Provided records Start Marker

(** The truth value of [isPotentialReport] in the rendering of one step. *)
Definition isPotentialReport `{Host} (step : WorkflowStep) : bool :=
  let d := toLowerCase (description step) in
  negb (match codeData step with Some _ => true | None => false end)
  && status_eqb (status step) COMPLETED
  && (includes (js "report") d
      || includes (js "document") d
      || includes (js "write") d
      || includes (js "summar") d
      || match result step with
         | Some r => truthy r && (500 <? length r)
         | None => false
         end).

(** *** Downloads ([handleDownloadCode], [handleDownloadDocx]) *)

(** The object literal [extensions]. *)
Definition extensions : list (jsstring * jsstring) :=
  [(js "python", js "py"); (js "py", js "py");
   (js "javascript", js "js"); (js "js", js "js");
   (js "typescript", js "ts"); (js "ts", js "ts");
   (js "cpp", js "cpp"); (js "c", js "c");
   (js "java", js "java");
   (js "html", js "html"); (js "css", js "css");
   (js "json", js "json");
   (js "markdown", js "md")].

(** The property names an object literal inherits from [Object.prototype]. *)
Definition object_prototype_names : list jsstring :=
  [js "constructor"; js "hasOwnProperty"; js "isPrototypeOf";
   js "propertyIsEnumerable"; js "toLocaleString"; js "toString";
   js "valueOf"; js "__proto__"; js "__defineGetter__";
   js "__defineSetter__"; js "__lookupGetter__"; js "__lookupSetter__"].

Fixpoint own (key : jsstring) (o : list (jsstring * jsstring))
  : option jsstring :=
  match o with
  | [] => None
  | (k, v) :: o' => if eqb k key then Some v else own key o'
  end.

Provided records End Marker
Provided records Start Marker

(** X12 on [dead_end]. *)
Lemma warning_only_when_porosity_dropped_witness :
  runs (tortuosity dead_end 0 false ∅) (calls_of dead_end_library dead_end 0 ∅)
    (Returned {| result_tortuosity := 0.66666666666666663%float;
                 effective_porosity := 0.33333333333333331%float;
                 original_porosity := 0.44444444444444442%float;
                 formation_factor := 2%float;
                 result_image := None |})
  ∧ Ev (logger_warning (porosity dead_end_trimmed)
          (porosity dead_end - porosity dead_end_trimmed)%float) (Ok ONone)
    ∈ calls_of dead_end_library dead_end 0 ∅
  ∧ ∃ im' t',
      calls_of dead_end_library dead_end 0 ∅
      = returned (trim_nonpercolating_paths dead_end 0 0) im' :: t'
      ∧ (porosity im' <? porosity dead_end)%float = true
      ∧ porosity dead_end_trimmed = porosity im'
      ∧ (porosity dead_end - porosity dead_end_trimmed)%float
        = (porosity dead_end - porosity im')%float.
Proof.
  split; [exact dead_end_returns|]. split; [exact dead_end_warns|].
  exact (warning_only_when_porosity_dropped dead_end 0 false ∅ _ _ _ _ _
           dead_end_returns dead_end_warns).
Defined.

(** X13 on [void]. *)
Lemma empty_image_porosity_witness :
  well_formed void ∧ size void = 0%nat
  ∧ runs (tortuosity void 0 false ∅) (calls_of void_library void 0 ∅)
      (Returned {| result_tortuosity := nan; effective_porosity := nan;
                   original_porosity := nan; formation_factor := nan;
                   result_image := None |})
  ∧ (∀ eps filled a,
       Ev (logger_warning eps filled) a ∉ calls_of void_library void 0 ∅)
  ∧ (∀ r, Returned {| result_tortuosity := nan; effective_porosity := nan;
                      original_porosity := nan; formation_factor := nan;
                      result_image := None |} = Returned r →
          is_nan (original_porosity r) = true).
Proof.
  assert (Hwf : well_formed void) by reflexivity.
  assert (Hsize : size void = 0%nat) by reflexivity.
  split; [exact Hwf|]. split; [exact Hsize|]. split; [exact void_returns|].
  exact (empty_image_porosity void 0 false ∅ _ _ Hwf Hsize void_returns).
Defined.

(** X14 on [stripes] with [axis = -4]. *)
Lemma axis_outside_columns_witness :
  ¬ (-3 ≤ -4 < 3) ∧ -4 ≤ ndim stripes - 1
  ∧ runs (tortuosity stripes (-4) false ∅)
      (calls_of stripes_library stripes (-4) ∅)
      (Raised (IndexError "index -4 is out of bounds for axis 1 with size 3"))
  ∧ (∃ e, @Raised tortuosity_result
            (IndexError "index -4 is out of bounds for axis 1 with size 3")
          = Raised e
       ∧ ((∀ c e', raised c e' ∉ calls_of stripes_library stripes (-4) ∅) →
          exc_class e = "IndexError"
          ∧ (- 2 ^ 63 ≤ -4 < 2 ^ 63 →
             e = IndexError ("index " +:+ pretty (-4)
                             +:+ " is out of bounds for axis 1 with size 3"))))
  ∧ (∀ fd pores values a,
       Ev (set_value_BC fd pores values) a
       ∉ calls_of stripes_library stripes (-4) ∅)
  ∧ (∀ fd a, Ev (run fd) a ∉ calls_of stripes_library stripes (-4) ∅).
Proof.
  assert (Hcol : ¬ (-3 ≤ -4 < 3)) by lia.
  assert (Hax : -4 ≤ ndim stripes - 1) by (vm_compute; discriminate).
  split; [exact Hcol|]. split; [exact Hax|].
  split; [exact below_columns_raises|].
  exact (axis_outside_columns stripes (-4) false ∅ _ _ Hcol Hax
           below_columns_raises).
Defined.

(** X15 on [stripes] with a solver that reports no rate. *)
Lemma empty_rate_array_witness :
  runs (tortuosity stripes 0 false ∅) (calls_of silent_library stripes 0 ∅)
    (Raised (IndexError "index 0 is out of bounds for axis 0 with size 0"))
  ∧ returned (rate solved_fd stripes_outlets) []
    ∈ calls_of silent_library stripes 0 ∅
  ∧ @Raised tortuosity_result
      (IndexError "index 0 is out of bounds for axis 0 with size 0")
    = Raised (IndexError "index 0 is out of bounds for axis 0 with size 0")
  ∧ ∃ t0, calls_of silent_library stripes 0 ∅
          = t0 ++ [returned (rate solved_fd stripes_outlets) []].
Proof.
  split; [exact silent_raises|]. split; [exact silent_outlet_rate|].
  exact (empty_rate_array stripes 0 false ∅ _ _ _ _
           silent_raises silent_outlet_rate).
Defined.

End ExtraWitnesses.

Provided records End Marker

Task to complete
The reply should consist solely of the lines above from the one that has "is_nan (original_porosity r)" through the one that has "assert (Hcol : ¬ (-3 ≤ -4 < 3)) by lia.", reproduced exactly.

Answer space
          is_nan (original_porosity r) = true).
Proof.
  assert (Hwf : well_formed void) by reflexivity.
  assert (Hsize : size void = 0%nat) by reflexivity.
  split; [exact Hwf|]. split; [exact Hsize|]. split; [exact void_returns|].
  exact (empty_image_porosity void 0 false ∅ _ _ Hwf Hsize void_returns).
Defined.

(** X14 on [stripes] with [axis = -4]. *)
Lemma axis_outside_columns_witness :
  ¬ (-3 ≤ -4 < 3) ∧ -4 ≤ ndim stripes - 1
  ∧ runs (tortuosity stripes (-4) false ∅)
      (calls_of stripes_library stripes (-4) ∅)
      (Raised (IndexError "index -4 is out of bounds for axis 1 with size 3"))
  ∧ (∃ e, @Raised tortuosity_result
            (IndexError "index -4 is out of bounds for axis 1 with size 3")
          = Raised e
       ∧ ((∀ c e', raised c e' ∉ calls_of stripes_library stripes (-4) ∅) →
          exc_class e = "IndexError"
          ∧ (- 2 ^ 63 ≤ -4 < 2 ^ 63 →
             e = IndexError ("index " +:+ pretty (-4)
                             +:+ " is out of bounds for axis 1 with size 3"))))
  ∧ (∀ fd pores values a,
       Ev (set_value_BC fd pores values) a
       ∉ calls_of stripes_library stripes (-4) ∅)
  ∧ (∀ fd a, Ev (run fd) a ∉ calls_of stripes_library stripes (-4) ∅).
Proof.
  assert (Hcol : ¬ (-3 ≤ -4 < 3)) by lia.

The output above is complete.